FESOM is the first mature global sea-ice ocean model that employs unstructured-mesh methods. It was developed mainly for usage in large scale ocean circulation and climate research.

Unstructured meshes allow to flexibly increase resolution in dynamically active regions, while keeping a relatively coarse-resolution setup elsewhere. FESOM allows global multi-resolution simulations without traditional nesting.

FESOM is created for HPC machines, and with this increase in numerical efficiency, the performance of FESOM2.0 is very close to that of structured-mesh codes. This allows to efficiently run simulations on the kilometer scale.

It is the ocean sea ice component of the coupled climate model AWI-CM, which contributes to CMIP6, as well as several other coupled systems.

See our key publications about FESOM2, as well as related publications.

Background

The latest version of FESOM places scalar degrees of freedom at triangle vertices (nodes), and the horizontal velocity is on elements (triangle centroids). In the vertical, most of the variables are stored at mid-layers.

The code solves the standard set of equations derived under the standard set of approximations (Boussinesq, hydrostatic, and traditional approximations). These equations include the momentum equation for horizontal velocity, the hydrostatic equation, the Boussinesq form of the continuity equation and the equations for potential temperature and salinity.

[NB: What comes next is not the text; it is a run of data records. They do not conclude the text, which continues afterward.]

(** * A shallow embedding of the video compressor SDK

    The development follows the Python sources:

    - [exceptions.py]  : the exception classes ([exc_class], [PyExc]);
    - [progress.py]    : [FFmpegProgressParser.parse_progress] with its
                         regular expression, and [ProgressTracker];
    - [presets.py]     : [CompressionPreset], the global [PRESETS] table;
    - [utils.py]       : file validation and [VideoInfo];
    - [compressor.py]  : [VideoCompressor.compress], [_build_command],
                         [_run_ffmpeg];
    - [batch.py]       : [BatchCompressor] and [BatchProgress].

    Conventions of the embedding.

    - A Python [int] is a [Z].  A Python [float] is an exact rational [Q]:
      rounding, infinities and NaN are outside the model.  What is kept of
      the binary64 format is what decides control flow: float division by
      zero raises [ZeroDivisionError], and the implicit conversion of an
      [int] that is out of the binary64 range raises [OverflowError].  The
      floor division and the remainder of [format_time] depend on the
      rounding itself: there it is a parameter [rnd].
    - A raised exception is a value of [result]; stateful code is a function
      from the world to a [result] and the world after the call (the effects
      done before a [raise] persist, as in Python).
    - [time.time()], the file system, [ffprobe] and [ffmpeg] are the
      environment: clock readings are arguments, the external programs are
      oracles collected in [Env]. *)

From Stdlib Require Import QArith Qminmax Qround Lqa Ascii String.
From stdpp Require Import gmap strings list pretty sorting functions.

Set Warnings "-clear-no-such-hyp".
Open Scope Z_scope.

(** ** Exceptions ([exceptions.py] and the builtins that the code meets) *)

Inductive exc_class :=
| FFmpegNotFoundError
| InvalidCodecError
| InvalidPresetError
| CompressionFailedError
| InvalidInputFileError
| AlphaChannelNotSupportedError
| InvalidOutputPathError
| ValueError
| IndexError
| OverflowError
| ZeroDivisionError
| OSError
| TypeError
| AttributeError.

#[global] Instance exc_class_eq_dec : EqDecision exc_class.
Proof. solve_decision. Defined.

(** An exception object: its class and [str(e)]. *)
Record PyExc := mkExc { exc_cls : exc_class; exc_str : string }.

#[global] Instance PyExc_eq_dec : EqDecision PyExc.
Proof. solve_decision. Defined.

(** [isinstance(e, cls)] for the classes above; none of them derives from
    another one of the list. *)
Definition isinstance (e : PyExc) (c : exc_class) : bool :=
  bool_decide (exc_cls e = c).

(** [AlphaChannelNotSupportedError.__init__(codec)]. *)
Definition AlphaChannelNotSupported (codec : string) : PyExc :=
  let message := "Alpha channel is only supported with VP9 codec" in
  let message :=
    if bool_decide (codec = "") then message
    else message +:+ ", but '" +:+ codec +:+ "' was specified" in
  mkExc AlphaChannelNotSupportedError message.

(** ** Results of pure code that may raise *)

Inductive result (A : Type) :=
| Return (a : A)
| Raise (e : PyExc).
Arguments Return {A} a.
Arguments Raise {A} e.

#[global] Instance result_ret : MRet result := @Return.
#[global] Instance result_bind : MBind result := fun A B f m =>
  match m with
  | Return a => f a
  | Raise e => Raise e
  end.

#[global] Instance result_fmap : FMap result := fun A B f m =>
  match m with
  | Return a => Return (f a)
  | Raise e => Raise e
  end.

Definition raises {A} (m : result A) (c : exc_class) : Prop :=
  match m with
  | Return _ => False
  | Raise e => exc_cls e = c
  end.

Definition returns {A} (m : result A) : Prop :=
  match m with
  | Return _ => True
  | Raise _ => False
  end.

(** [try: m  except (c1, c2, ...): handler]. *)
Definition try_except {A} (m : result A) (classes : list exc_class)
    (handler : PyExc -> result A) : result A :=
  match m with
  | Return a => Return a
  | Raise e => if existsb (isinstance e) classes then handler e else Raise e
  end.

(** ** Numbers *)

(** [x < y], [x > y] and [x >= y] on floats. *)
Definition Qltb (x y : Q) : bool := negb (Qle_bool y x).
Definition Qgtb (x y : Q) : bool := Qltb y x.
Definition Qgeb (x y : Q) : bool := Qle_bool y x.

FESOM is equipped with the set of parameterisations that allows to run configurations from very low (for paleo applications) to very high (for Digital Twin applications) resolutions. It also includes sea ice model.

Image of unstructured grid in FESOM2.FESOM2 uses unstructured grids with increased resolution in dynamically active regions.

Logo of FESOM
Keywords
Programming languages
  • Jupyter Notebook 58%
  • Fortran 21%
  • C 16%
  • Python 4%
  • Other 1%
License
  • LGPL3
</>Source code

Participating organisations

Alfred Wegener Institute for Polar and Marine Research (AWI)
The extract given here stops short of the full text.